Klaas Robers wrote:The same problem occured in CCIR systems, where I have seen signals of 1 volt black to white with an extra 0.4 volt for the syncpulses, and also 0.7 volt black to white with an extra 0.3 volt for syncpulses, as well as 0.7 volt video including the sync pulses. What is in a standard.....
All professional video equipment has
analogue composite inputs and outputs standardized as 1.0V from sync-tips to peak white.
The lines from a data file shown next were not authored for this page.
(* ===== verification/StatementTyping.v ===== *)
(** * Resolved statements are well typed

    What [resolve_statement] ([Resolver.v]) promises to the code generator: every expression of the
    statement it returns is well typed for the catalog, the row environment of its clause and the
    types and nullability of the statement's own parameters; predicates, limits, assignments and
    the described columns are what their clauses require. *)
From S2P Require Import Prelude Text SqlIr Resolver ResolverFacts.

Local Open Scope Z_scope.

(** ** Parameters *)
Definition parameter_of (ps : list CheckedParameter) (p : PlaceholderId) : option (SqlType * Nullability) :=
  '(_, q) ← list_find (λ q, par_id q = p) ps; Some (par_type q, par_nullability q).

Lemma elem_of_parameters ctx q : ctx_ok ctx →
  q ∈ context_parameters ctx ↔ ∃ s, placeholders ctx !! par_id q = Some s ∧ to_parameter s = Some q.
Proof.
  intros [Hids _]. unfold context_parameters. rewrite merge_sort_Permutation, list_elem_of_omap. split.
  - intros (s & Hs & Hq). apply list_elem_of_fmap in Hs as ([p s'] & -> & Hs%elem_of_map_to_list). cbn in *.
    exists s'. split; [|done]. unfold to_parameter in Hq. destruct (ps_inferred s'); [|done]. injection Hq as <-. cbn.
    by rewrite (Hids _ _ Hs).
  - intros (s & Hs & Hq). exists s. split; [|done]. apply list_elem_of_fmap. exists (par_id q, s). split; [done|].
    by apply elem_of_map_to_list.
Qed.

Lemma context_parameters_typing ctx p : ctx_ok ctx → parameter_of (context_parameters ctx) p = typing_of ctx p.
Proof.
  intros Hok. unfold parameter_of. destruct (list_find _ _) as [[i q]|] eqn:Hfind; cbn.
  - apply list_find_Some in Hfind as (Hq%list_elem_of_lookup_2 & <- & _).
    apply elem_of_parameters in Hq as (s & Hs & Hq); [|done]. unfold typing_of, placeholder_sql_type, placeholder_nullability.
    rewrite Hs. unfold to_parameter in Hq. cbn in *. destruct (ps_inferred s); [|done]. by injection Hq as <-.
  - apply list_find_None in Hfind. unfold typing_of, placeholder_sql_type. destruct (placeholders ctx !! p) as [s|] eqn:Hs; [|done].
    cbn. destruct (ps_inferred s) as [t|] eqn:Ht; [|done]. exfalso.
    assert (ps_id s = p) as <- by (by apply (proj1 Hok)).
    destruct (to_parameter s) as [q|] eqn:Hq; [|unfold to_parameter in Hq; by rewrite Ht in Hq].
    assert (par_id q = ps_id s) as Heq by (unfold to_parameter in Hq; rewrite Ht in Hq; by injection Hq as <-).
    rewrite Forall_forall in Hfind. apply (Hfind q); [|done]. apply elem_of_parameters; [done|]. rewrite Heq. eauto.
Qed.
This is composed of 300mV of sync and 700mV of active video. 100% saturated colour bars extends the sub-carrier value (PAL or NTSC) beyond 1.0V and below black level, but not lower than the sync-tips.
This is in a terminated 75Ω circuit, i.e. the source output has a source Z of 75Ω and the destination equipment has an input Z of also 75Ω. The 1.0v specification is the actual voltage within the coaxial cable joining to two pieces of equipment which should be of the same impedance.
The consequence of this is that the output stage of the source equipment is acually generating 2.0V p,p. Much like the GPO 600Ω audio specification (now long defunkt).
Enter analogue RGB...the two most common 'standards are 700mV video on R and B, with the syncs added to the G signal making it 1.0V. There is of course no sub-carrier. This is common with US manufacturers.
The second 'standard' is actually split into two sub-standards, RGBS and RGBHV. The R,G and B signals are all 700mV and the syncs (S) carried on a forth 75Ω coax at anywhere between 2.0 and 4.0V, odd but there it is.
RGBHV adds a fifth coax and the Horizontal and Vertical syncs are carried separately, much like an analogue VGA PC monitor.
These 'standards' are rarely seen these days and all now carried on a single coax in digital formats with multiple audio tracks multiplex in at 270Mb/s (625 SDI), 1Gb/s or 2Gb/s for HD depending on the standard.
Then there is anlogue YUV, with a luminance signal (Y) and two colour-difference signals (U and V). The Y signal is no different to an analoue monochrome signal, which is what it is, complete with syncs. I'm not going to go into the colour-differencing here, but if interested here's a site that covers and explains all analogue formats for TV worldwide...be prepared to spend some time there...
http://www.pembers.freeserve.co.uk/World-TV-Standards/
Returning to NBTV, there's no requirement at normal NBTV frequencies to use terminated circuits, just screened leads as per audio gear. So I guess a long time ago 1.0V was chosen for NBTV as an inheritance from FSTV, but without the 75Ω bit.
Also of note, the same 1.0V/75Ω standard is the same for domestic analogue video gear, VHS, DVD etc. shame they never got their act together for the audio.
Steve A.
P.S. Analogue video is never inverted, even in domestic gear, they at least got that right!